(** * TinyLink: link registry and redirect engine (index.js)

    A shallow embedding of the Express handlers of [index.js] and of the
    parts of their environment they rely on (JavaScript regular expressions,
    [Buffer.toString('base64url')], the Prisma [link] table), followed by the
    properties of the registry stated over that embedding.

    Conventions.
    - A JavaScript string is the list of its UTF-16 code units ([jsstring]).
    - The [link] table is a finite map from [shortCode] (its unique column)
      to rows.
    - Everything a handler reads from outside (the clock, the random
      sources, the identifier the database assigns) is an explicit argument.
    - A response is recorded as the call the handler makes on [res]. *)

From Stdlib Require Import String Ascii.
From stdpp Require Import base numbers list sorting gmap.

Local Open Scope N_scope.

(** ** JavaScript strings *)

Abbreviation jsstring := (list N).

(** Code units of an ASCII literal. *)
Fixpoint js (s : string) : jsstring :=
  match s with
  | EmptyString => []
  | String a s' => N_of_ascii a :: js s'
  end.

(** [ToBoolean] on a value that is either [undefined] or a string. *)
Definition truthy (v : option jsstring) : bool :=
  match v with
  | None => false
  | Some [] => false
  | Some (_ :: _) => true
  end.

(** ** Regular expressions

    The two patterns of [index.js] have the form [/^body$/] without the [m]
    flag, so [RegExp.prototype.test] succeeds exactly when the whole string
    is matched by [body].  [pattern] is the syntax of such a body; it is
    compiled to a core expression over code-unit predicates, which is run by
    derivatives. *)

Module Regex.

(** Members of a character class. *)
Inductive class_item :=
| CChar (c : N)            (* a single character *)
| CRange (lo hi : N)       (* lo-hi *)
| CSpace.                  (* \s *)

Inductive pattern :=
| PChar (c : N)                                   (* a pattern character *)
| PDot                                            (* . *)
| PClass (negated : bool) (items : list class_item)  (* [...] and [^...] *)
| PSeq (p1 p2 : pattern)
| POpt (p : pattern)                              (* p? *)
| PStar (p : pattern)                             (* p* *)
| PRepeat (lo hi : nat) (p : pattern).            (* p{lo,hi} *)

Record RegExp := { body : pattern; ignoreCase : bool }.
Lemma place_free_outcome rand st w :
  sane w -> outcome st w (place_free rand st w).
Proof.
  intros [Hst Hcap]. unfold place_free. unfold bind at 1. unfold read_new_state.
  unfold bind at 1.
  destruct (find_random_available_cases rand (new_state w) w Hst Hcap)
    as [(Hf & ->)|(Hnf & s & k & -> & Hs & Hls)].
  - now apply out_raised.
  - rewrite append_student_ok by now apply Hst. now apply out_placed.
Qed.

Lemma place_constrained_outcome rand group st w :
  sane w -> outcome st w (place_constrained rand group st w).
Proof.
  intros [Hst Hcap]. unfold place_constrained, try_except_ValueError.
  unfold bind at 1. unfold read_new_state. unfold bind at 1.
  destruct (assign_station_cases rand st group (new_state w) w Hst Hcap)
    as [(Hf & ->)|(Hnf & s & k & -> & Hs & Hls)].
  - now apply out_failed.
  - rewrite append_student_ok by now apply Hst. now apply out_placed.
Qed.

(** A nonzero group never lets the capacity error escape. *)
Lemma place_constrained_contains rand group st w :
  sane w -> fst (place_constrained rand group st w) = Ok tt.
Proof.
  intros [Hst Hcap]. unfold place_constrained, try_except_ValueError.
  unfold bind at 1. unfold read_new_state. unfold bind at 1.
  destruct (assign_station_cases rand st group (new_state w) w Hst Hcap)
    as [(Hf & ->)|(Hnf & s & k & -> & Hs & Hls)].
  - reflexivity.
  - now rewrite append_student_ok by now apply Hst.
Qed.

Lemma sane_placed st s k w :
  1 <= s <= 8 -> (load (new_state w) s < 3)%nat -> sane w ->
  sane (placed st s k w).
Proof.
  intros Hs Hl [Hst Hcap]. split; simpl.
  - now apply has_stations_append.
  - apply within_capacity_append; auto.
Qed.

(** ** Loops *)

(** The rule for a [for] loop: an invariant [I] over what is left to do and
    the store, and a postcondition [Q] that an escaping exception must meet
    too. *)
Lemma for_each_rule {S A} (body : A -> M S unit)
    (I : list A -> S -> Prop) (Q : result unit * S -> Prop) :
  (forall s, I [] s -> Q (Ok tt, s)) ->
  (forall x rest s, I (x :: rest) s ->
     match body x s with
     | (Ok _, s') => I rest s'
     | (Raise e, s') => Q (Raise e, s')
     end) ->
  forall xs s, I xs s -> Q (for_each xs body s).
Proof.
  intros Hnil Hstep. induction xs as [|x xs IH]; intros s HI; simpl.
  - now apply Hnil.
  - unfold bind. specialize (Hstep x xs s HI).
    destruct (body x s) as [[[]|e] s']; [now apply IH | assumption].
Qed.

(** ** The capacity invariant *)

Lemma linked_snoc d0 h d s st :
  linked d0 h d ->
  linked d0 (h ++ [mkPlacement d s st]) (dict_append d s st).
Proof.
  revert d0. induction h as [|p h IH]; intros d0; simpl.
  - intros ->. now split.
  - intros [Hb Hl]. split; [assumption | now apply IH].
Qed.

Lemma good_outcome st w out : good w -> outcome st w out -> good (snd out).
Proof.
  intros (Hsane & Hlink & Hall) [s k Hs Hl|Hf|Hf]; simpl.
  - split; [now apply sane_placed|]. split; [now apply linked_snoc|].
    apply Forall_app. split; [assumption|]. constructor; [|constructor].
    destruct Hsane as [Hst Hcap]. unfold sound_placement, after. simpl.
    repeat split; try assumption; try lia.
    apply within_capacity_append; auto.
  - split; [exact Hsane|]. split; [exact Hlink | exact Hall].
  - split; [exact Hsane|]. split; [exact Hlink | exact Hall].
Qed.

Lemma good_print e w : good w -> good (snd (print e w)).
Proof. intros H. exact H. Qed.

Lemma good_students (body : nat -> M world unit) :
  (forall st w, sane w -> outcome st w (body st w)) ->
  forall students w, good w -> good (snd (for_each students body w)).
Proof.
  intros Hbody students w Hw.
  apply (for_each_rule body (fun _ w => good w) (fun out => good (snd out)));
    [auto | | assumption].
  intros st rest w0 Hw0.
  pose proof (good_outcome st w0 _ Hw0 (Hbody st w0 (proj1 Hw0))) as H.
  now destruct (body st w0) as [[[]|e] w1].
Qed.

Lemma good_group rand entry w :
  good w -> good (snd (distribute_group rand entry w)).
Proof.
  intros Hw. destruct entry as [key [|st students]]; [exact Hw|].
  unfold distribute_group. unfold bind at 1.
  simpl (print _ w).
  destruct (negb (key =? 0)).
  - apply good_students; [|exact Hw].
    intros. now apply place_constrained_outcome.
  - apply good_students; [|exact Hw].
    intros. now apply place_free_outcome.
Qed.

Lemma good_distribute rand previous_state w :
  good w -> good (snd (_distribute_students rand previous_state w)).
Proof.
  intros Hw. unfold _distribute_students.
  apply (for_each_rule (distribute_group rand)
           (fun _ w => good w) (fun out => good (snd out)));
    [auto | | assumption].
  intros entry rest w0 Hw0.
  pose proof (good_group rand entry w0 Hw0) as H.
  now destruct (distribute_group rand entry w0) as [[[]|e] w1].
Qed.

Lemma empty_state_sane : sane initial_world.
Proof.
  split; intros s Hs; simpl;
    assert (s = 1 \/ s = 2 \/ s = 3 \/ s = 4 \/ s = 5 \/ s = 6 \/ s = 7 \/ s = 8)
      as [->|[->|[->|[->|[->|[->|[->| ->]]]]]]] by lia;
    first [discriminate | unfold load; simpl; lia].
Qed.

Lemma initial_world_good : good initial_world.
Proof. split; [apply empty_state_sane|]. split; [reflexivity | constructor]. Qed.

(** C1. Capacity invariant.  Whatever the previous state and the random
    draws, and whether the run completes or is cut short by an exception:
    the mutations of [new_state] form a chain from the empty dictionary to
    the final one; every one of them appends to a station 1..8 that held
    fewer than three students, with no station above three before or after
    it; and in the final [new_state] every station 1..8 is present and holds
    at most three. *)
Theorem capacity_invariant (rand : nat -> Z) (previous_state : dict) :
  let w := snd (allocate rand previous_state) in
  within_capacity empty_state /\
  linked empty_state (history w) (new_state w) /\
  Forall sound_placement (history w) /\
  has_stations (new_state w) /\
  within_capacity (new_state w).
Proof.
  intros w.
  destruct (good_distribute rand previous_state _ initial_world_good)
    as ((Hst & Hcap) & Hlink & Hall).
  repeat split; try assumption.
  apply empty_state_sane.
Qed.

(** ** Conservation *)

Lemma shaped_append d k x : shaped d -> shaped (dict_append d k x).
Proof.
  unfold shaped. intros <-. induction d as [|[k' l] d IH]; simpl; [reflexivity|].
  destruct (k' =? k); simpl; [reflexivity | now rewrite IH].
Qed.

Lemma shaped_entries d :
  shaped d ->
  exists l0 l1 l2 l3 l4 l5 l6 l7 l8,
    d = [(0, l0); (1, l1); (2, l2); (3, l3); (4, l4); (5, l5); (6, l6);
         (7, l7); (8, l8)].
Proof.
  unfold shaped. simpl. intros H.
  do 9 (destruct d as [|[? ?] d]; [discriminate|]; simpl in H;
        injection H as -> H).
  destruct d; [|discriminate].
  now eexists _, _, _, _, _, _, _, _, _.
Qed.

(** A full house holds at least 24 students. *)
Lemma all_full_count d :
  shaped d -> all_full d -> (24 <= length (items d))%nat.
Proof.
  intros Hsh Hf.
  destruct (shaped_entries d Hsh)
    as (l0 & l1 & l2 & l3 & l4 & l5 & l6 & l7 & l8 & ->).
  pose proof (Hf 1 ltac:(lia)) as H1. pose proof (Hf 2 ltac:(lia)) as H2.
  pose proof (Hf 3 ltac:(lia)) as H3. pose proof (Hf 4 ltac:(lia)) as H4.
  pose proof (Hf 5 ltac:(lia)) as H5. pose proof (Hf 6 ltac:(lia)) as H6.
  pose proof (Hf 7 ltac:(lia)) as H7. pose proof (Hf 8 ltac:(lia)) as H8.
  unfold load in *. simpl in *. unfold items. simpl.
  repeat rewrite length_app. lia.
Qed.

Lemma conserve_students (body : nat -> M world unit) :
  (forall st w, sane w -> outcome st w (body st w)) ->
  forall tgt extra students w,
    (length tgt <= 24)%nat -> sane w -> shaped (new_state w) ->
    Permutation (students ++ extra ++ items (new_state w)) tgt ->
    exists w', for_each students body w = (Ok tt, w') /\ sane w' /\
               shaped (new_state w') /\
               Permutation (extra ++ items (new_state w')) tgt.
Proof.
  intros Hbody tgt extra students w Hlen Hsane Hsh Hperm.
  apply (for_each_rule body
           (fun rest w => sane w /\ shaped (new_state w) /\
              Permutation (rest ++ extra ++ items (new_state w)) tgt)
           (fun out => exists w', out = (Ok tt, w') /\ sane w' /\
              shaped (new_state w') /\
              Permutation (extra ++ items (new_state w')) tgt)).
  - intros w0 (H1 & H2 & H3). now exists w0.
  - intros st rest w0 (H1 & H2 & H3).
    assert (Hroom : ~ all_full (new_state w0)).
    { intros Hf. pose proof (all_full_count _ H2 Hf) as Hc.
      apply Permutation_length in H3. simpl in H3.
      repeat rewrite length_app in H3. lia. }
    destruct (Hbody st w0 H1) as [s k Hs Hl|Hf|Hf]; try contradiction.
    split; [now apply sane_placed|]. split; [now apply shaped_append|].
    simpl. rewrite <- H3.
    rewrite (items_append (new_state w0) s st) by (now apply H1).
    simpl. rewrite app_assoc.
    rewrite <- Permutation_middle. now rewrite <- app_assoc.
  - split; [exact Hsane|]. split; [exact Hsh | exact Hperm].
Qed.
(** C3, as the code has it. With the address and the validator id both set,
    a panic anywhere in the body of [DelegationLock] is recovered: the
    closure logs it and the caller gets the zero record with a nil error.
    That covers a panic of the [GetLockupInfo] call itself. *)
Theorem DelegationLock_recovers_with_zero_record :
  forall (chain : rpc.ChainBridge) (a : common.Address) (v : hexutil.Big)
         (l : logger.Log),
    (forall p fr,
        rpc.DelegationLock_body chain (Some a) (Some v) (mkFrame (None, None) l)
        = (Panicked p, fr) ->
        rpc.DelegationLock chain (Some a) (Some v) l
        = (Returned (Some types.zero_DelegationLock, None),
           l ++ [logger.mkEntry logger.CRITICAL
                   "can not get SFC lock status on delegation %s to %d; SFC call panic"
                   [logger.AddressString a; logger.BigString v]]))
    /\ (forall sfc opts p,
          rpc.SfcContract chain = Returned (Some sfc) ->
          rpc.DefaultCallOpts chain = Returned opts ->
          contracts.GetLockupInfo sfc opts a (Some v) = Panicked p ->
          rpc.DelegationLock chain (Some a) (Some v) l
          = (Returned (Some types.zero_DelegationLock, None),
             l ++ [logger.mkEntry logger.CRITICAL
                     "can not get SFC lock status on delegation %s to %d; SFC call panic"
                     [logger.AddressString a; logger.BigString v]])).
Proof.
  intros chain a v l. split.
  - intros p fr H. exact (DelegationLock_recovers chain a v l p fr H).
  - intros sfc opts p Hc Ho Hr.
    apply (DelegationLock_recovers chain a v l p (mkFrame (None, None) l)).
    rewrite (DelegationLock_body_answered chain sfc opts a (Some v) _ _ Hc Ho Hr).
    reflexivity.
Qed.

Lemma DelegationLock_recovers_with_zero_record_witness :
  rpc.DelegationLock sample.faulting_bridge (Some sample.delegator) (Some 1) []
  = (Returned (Some types.zero_DelegationLock, None),
     [logger.mkEntry logger.CRITICAL
        "can not get SFC lock status on delegation %s to %d; SFC call panic"
        [logger.AddressString sample.delegator; logger.BigString 1]]).
Proof.
  refine (proj2 (DelegationLock_recovers_with_zero_record
                   sample.faulting_bridge sample.delegator 1 [])
                (sample.sfc sample.seven
                   (Panicked (PanicWith "reflect: call of reflect.Value.Type on zero Value")))
                (Some sample.opts)
                (PanicWith "reflect: call of reflect.Value.Type on zero Value")
                eq_refl eq_refl eq_refl).
Defined.
(** * Supply-chain dashboards: derived metrics, risk buckets, filters and
      grouped summaries

    A shallow embedding of the data pipeline of

      - [enhanced_supply_chain_dashboard.py]
        ([calculate_derived_metrics], [DataAnalyzer], the filters of
        [main], the pandas summaries of [create_dashboard_layout]) and
      - [interactive_dashboard_enhanced.py]
        ([calculate_advanced_metrics], [EnhancedDataAnalyzer],
        [apply_filters], [main]),

    together with the part of pandas, numpy and DuckDB these functions call.

    Numbers are IEEE 754 binary64 values (the [float64] of numpy), taken from
    the Standard Library's [SpecFloat]: every operation is the correctly
    rounded one, division by zero yields an infinity or a NaN as in numpy.
    Data frames are Python objects: they live in a heap, [df.copy()]
    allocates, [df[c] = v] updates in place.  Exceptions, the global
    random generator and the order in which the SQL engine emits its groups
    are threaded through a small state-and-error monad. *)

From Stdlib Require Import ZArith List String Bool Lia SpecFloat OrderedTypeEx.
From stdpp Require Import base option list strings sorting.
Import ListNotations.

Local Open Scope string_scope.
Local Open Scope list_scope.

(* ===================================================================== *)
(** * binary64 arithmetic                                                  *)
(* ===================================================================== *)

Module B64.

Local Open Scope Z_scope.

(** 53 bits of mantissa, infinities at exponent 1024. *)
Definition prec : Z := 53.
Definition emax : Z := 1024.

Definition add : spec_float -> spec_float -> spec_float := SFadd prec emax.
Definition sub : spec_float -> spec_float -> spec_float := SFsub prec emax.
Definition mul : spec_float -> spec_float -> spec_float := SFmul prec emax.
Definition div : spec_float -> spec_float -> spec_float := SFdiv prec emax.

Definition eqb : spec_float -> spec_float -> bool := SFeqb.
Definition ltb : spec_float -> spec_float -> bool := SFltb.
Definition leb : spec_float -> spec_float -> bool := SFleb.
(** [x > y] and [x >= y], false as soon as one side is a NaN. *)
Definition gtb (x y : spec_float) : bool := SFltb y x.
Definition geb (x y : spec_float) : bool := SFleb y x.

Definition nan : spec_float := S754_nan.
Definition inf : spec_float := S754_infinity false.
Definition zero : spec_float := S754_zero false.

Definition is_nan (x : spec_float) : bool :=
  match x with S754_nan => true | _ => false end.

(** A well-formed binary64 datum: canonical mantissa, exponent in range. *)
Definition valid (x : spec_float) : bool := valid_binary prec emax x.

(** Conversion of a Python or numpy integer, rounded to nearest even. *)
Definition of_int (z : Z) : spec_float := binary_normalize prec emax z 0 false.
(** The texts a block carries. *)
Definition block_texts (b : block) : list string :=
  match b with
  | Heading _ text => [text]
  | CodeBlock text => [text]
  | ListBullet text => [text]
  | ListNumber text => [text]
  | Paragraph runs => map run_text runs
  end.

End Notions.

(** * Properties *)

(** ** Facts about the built-ins *)

Module PyFacts.
Import Py Notions.

(** The built-ins on the inputs of the specification. *)
Example strip_examples :
  strip "  ## Scope  " = "## Scope"
  /\ strip "   " = EmptyString
  /\ strip "	code line" = "code line"
  /\ strip "a  b" = "a  b".
Proof. repeat split; reflexivity. Qed.

Example split_examples :
  split "`" "text `code" = ["text "; "code"]
  /\ split "`" "a`b`" = ["a"; "b"; EmptyString]
  /\ split "`" "plain" = ["plain"]
  /\ split_once ". " "10. item. more" = ["10"; "item. more"]
  /\ split_once ". " "3.14 is pi" = ["3.14 is pi"]
  /\ find ". " "10. item" = Some 2
  /\ slice_to 5 "3.14 is pi" = "3.14 "
  /\ slice_from 2 "# H" = "H".
Proof. repeat split; reflexivity. Qed.

(** [strip] takes white space, and only white space, off both ends. *)
Lemma lstrip_split (s : string) :
  exists l, s = (l ++ lstrip s)%string /\ all_space l = true.
Proof.
  induction s as [|c s [l [Hs Hl]]]; [now exists EmptyString|]. simpl.
  destruct (isspace c) eqn:E.
  - exists (String c l). simpl. now rewrite E, Hl, <- Hs.
  - now exists EmptyString.
Qed.

Lemma rstrip_split (s : string) :
  exists r, s = (rstrip s ++ r)%string /\ all_space r = true.
Proof.
  induction s as [|c s [r [Hs Hr]]]; [now exists EmptyString|]. simpl.
  destruct (isspace c && is_empty (rstrip s)) eqn:E.
  - exists (String c s). split; [reflexivity|].
    apply andb_true_iff in E as [Ec Es]. simpl. rewrite Ec.
    destruct (rstrip s); [|discriminate Es]. simpl in Hs. now subst.
  - exists r. simpl. now rewrite <- Hs.
Qed.
(** With [--force], whatever the scripts do: the scripts run are those
    of the first [k] pending migrations, all of them when the loop
    ends without an error; no event of the loop opens or ends a
    transaction; the loop does not panic. *)
Lemma runMigrations_force_prefix (pending : list migration) (st : state)
    (q q' : conn D) (r : outcome unit) :
  runMigrations execScript true pending st q = (q', r) ->
  exists k : nat,
    (k <= length pending)%nat
    /\ executedScripts (trace q') = executedScripts (trace q) ++ map query (take k pending)
    /\ (r = Ok tt -> k = length pending)
    /\ r <> Panic
    /\ exists body,
         trace q' = trace q ++ body /\ Forall (fun e => txControl e = false) body.
Proof.
  revert st q q' r. induction pending as [|m rest IH]; intros st q q' r H.
  - inversion H; subst. exists 0%nat. simpl. rewrite app_nil_r. repeat split; try done.
    exists []. by rewrite app_nil_r.
  - cbn [runMigrations] in H.
    apply bind_inv in H as [([] & q1 & H1 & H)|[(e & H1 & _)|[H1 _]]]; [|done..].
    inversion H1; subst q1; clear H1.
    pose proof (setState_trace (emit (EvStdout m.(name)) q)
                  (mkState st.(state_version) true)) as [Ht2 Hp2].
    apply bind_inv in H as [([] & q2 & H2 & H)|[(e & H2 & ->)|[H2 ->]]];
      rewrite H2 in Ht2, Hp2; simpl in Ht2, Hp2; [| |done];
      rewrite <- app_assoc in Ht2; simpl in Ht2.
    2:{ exists 0%nat. simpl. rewrite Ht2, executedScripts_app. simpl.
        rewrite app_nil_r. repeat split; try done; try lia.
        eexists. split; [done|]. by repeat constructor. }
    apply bind_inv in H as [([] & q3 & H3 & H)|[(e & H3 & ->)|[H3 ->]]];
      rewrite ExecContext_Script in H3;
      destruct (snd (execScript m.(query) (store q2))); inversion H3; subst; clear H3.
    2:{ exists 1%nat. simpl. rewrite Ht2, <- app_assoc, executedScripts_app. simpl.
        rewrite ?take_0. repeat split; try done; try lia.
        eexists. split; [done|]. by repeat constructor. }
    pose proof (setState_trace
                  (mkConn (fst (execScript m.(query) (store q2)))
                          (trace q2 ++ [EvExec (Script m.(query))]))
                  (mkState m.(version) false)) as [Ht4 Hp4].
    apply bind_inv in H as [([] & q4 & H4 & H)|[(e & H4 & ->)|[H4 ->]]];
      rewrite H4 in Ht4, Hp4; simpl in Ht4, Hp4; [| |done];
      rewrite Ht2, <- !app_assoc in Ht4; simpl in Ht4.
    2:{ exists 1%nat. simpl. rewrite Ht4, executedScripts_app. simpl.
        rewrite ?take_0. repeat split; try done; try lia.
        eexists. split; [done|]. by repeat constructor. }
    destruct (IH _ _ _ _ H) as (k & Hk & Hex & Hok & Hnp & body & Hb & Hf).
    exists (S k). simpl. split; [lia|]. split; [|split; [|split; [done|]]].
    + rewrite Hex, Ht4, executedScripts_app. simpl.
      by rewrite <- app_assoc.
    + intros Hr. by rewrite (Hok Hr).
    + eexists. rewrite Hb, Ht4, <- !app_assoc. split; [done|].
      simpl. by repeat (constructor; [done|]).
Qed.

(** With [--force], when the scripts leave the state table alone and
    the table holds the one clean row [st]: either every pending
    migration runs and the table ends at the version of the last one,
    clean; or the script of one of them fails, nothing happens after
    it, and the table is left dirty at the version before it. *)
Lemma runMigrations_force_framed (pending : list migration) (st : state)
    (q q' : conn D) (r : outcome unit) :
  scriptsKeepStateTable execScript ->
  st.(state_dirty) = false ->
  stateTable (store q) = Some [st] ->
  runMigrations execScript true pending st q = (q', r) ->
  match r with
  | Ok _ =>
      trace q' = trace q ++ forcedEvents st.(state_version) pending
      /\ stateTable (store q')
         = Some [mkState (List.last (map version pending) st.(state_version)) false]
  | Err e =>
      exists done m rest,
        pending = done ++ m :: rest
        /\ e = ErrExec m.(name)
        /\ trace q'
           = trace q ++ forcedEvents st.(state_version) done
             ++ [EvStdout m.(name);
                 EvExec (UpdateState
                           (mkState (List.last (map version done) st.(state_version)) true));
                 EvExec (Script m.(query))]
        /\ stateTable (store q')
           = Some [mkState (List.last (map version done) st.(state_version)) true]
        /\ exists d,
             execScript m.(query)
               (mkDatabase
                  (Some [mkState (List.last (map version done) st.(state_version)) true]) d)
             = (store q', false)
  | Panic => False
  end.
Proof.
  intros Hframe. revert st q q' r.
  induction pending as [|m rest IH]; intros st q q' r Hclean Htable H.
  - inversion H; subst. simpl. rewrite app_nil_r. split; [done|].
    rewrite Htable. destruct st as [v d]. simpl in *. by subst.
  - cbn [runMigrations] in H.
    apply bind_inv in H as [([] & q1 & H1 & H)|[(e & H1 & _)|[H1 _]]]; [|done..].
    inversion H1; subst q1; clear H1.
    unfold bind at 1 in H.
    rewrite (setState_rows (emit (EvStdout m.(name)) q) _ [st] Htable) in H.
    unfold bind at 1 in H. rewrite ExecContext_Script in H.
    cbn [store trace userData map emit] in H.
    pose proof (Hframe m.(query)
      (mkDatabase (Some [mkState st.(state_version) true]) (userData (store q)))) as Hfr.
    destruct (execScript m.(query)
      (mkDatabase (Some [mkState st.(state_version) true]) (userData (store q))))
      as [db3 ok3] eqn:E3.
    cbn [fst snd stateTable] in H, Hfr.
    destruct ok3.
    2:{ inversion H; subst. cbn beta iota. exists (@nil migration), m, rest. simpl.
        rewrite <- !app_assoc. repeat split; try done. by eexists. }
    unfold bind at 1 in H.
    rewrite (setState_rows (mkConn db3 _) _ [mkState st.(state_version) true] Hfr) in H.
    cbn [store trace userData map] in H.
    apply IH in H; [|done..].
    cbn [state_version] in H.
    destruct r as [[]|e|]; [| |done].
    + destruct H as [Htr Hst]. split.
      * rewrite Htr. cbn [trace emit forcedEvents]. by rewrite <- !app_assoc.
      * rewrite Hst. cbn [map]. by rewrite last_cons_default.
    + destruct H as (done & m' & rest' & -> & -> & Htr & Hst & Hfail).
      exists (m :: done), m', rest'. cbn [map]. rewrite last_cons_default.
      repeat split; [|done..].
      rewrite Htr. cbn [trace emit forcedEvents]. by rewrite <- !app_assoc.
Qed.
- - - - -
▶ [ACTIVITY] Your response should be the lines above from the first to the one containing "- A JavaScript", inclusive, each given exactly.

▶ [ANSWER FOR THIS EXERCISE]
(** * TinyLink: link registry and redirect engine (index.js)

    A shallow embedding of the Express handlers of [index.js] and of the
    parts of their environment they rely on (JavaScript regular expressions,
    [Buffer.toString('base64url')], the Prisma [link] table), followed by the
    properties of the registry stated over that embedding.

    Conventions.
    - A JavaScript string is the list of its UTF-16 code units ([jsstring]).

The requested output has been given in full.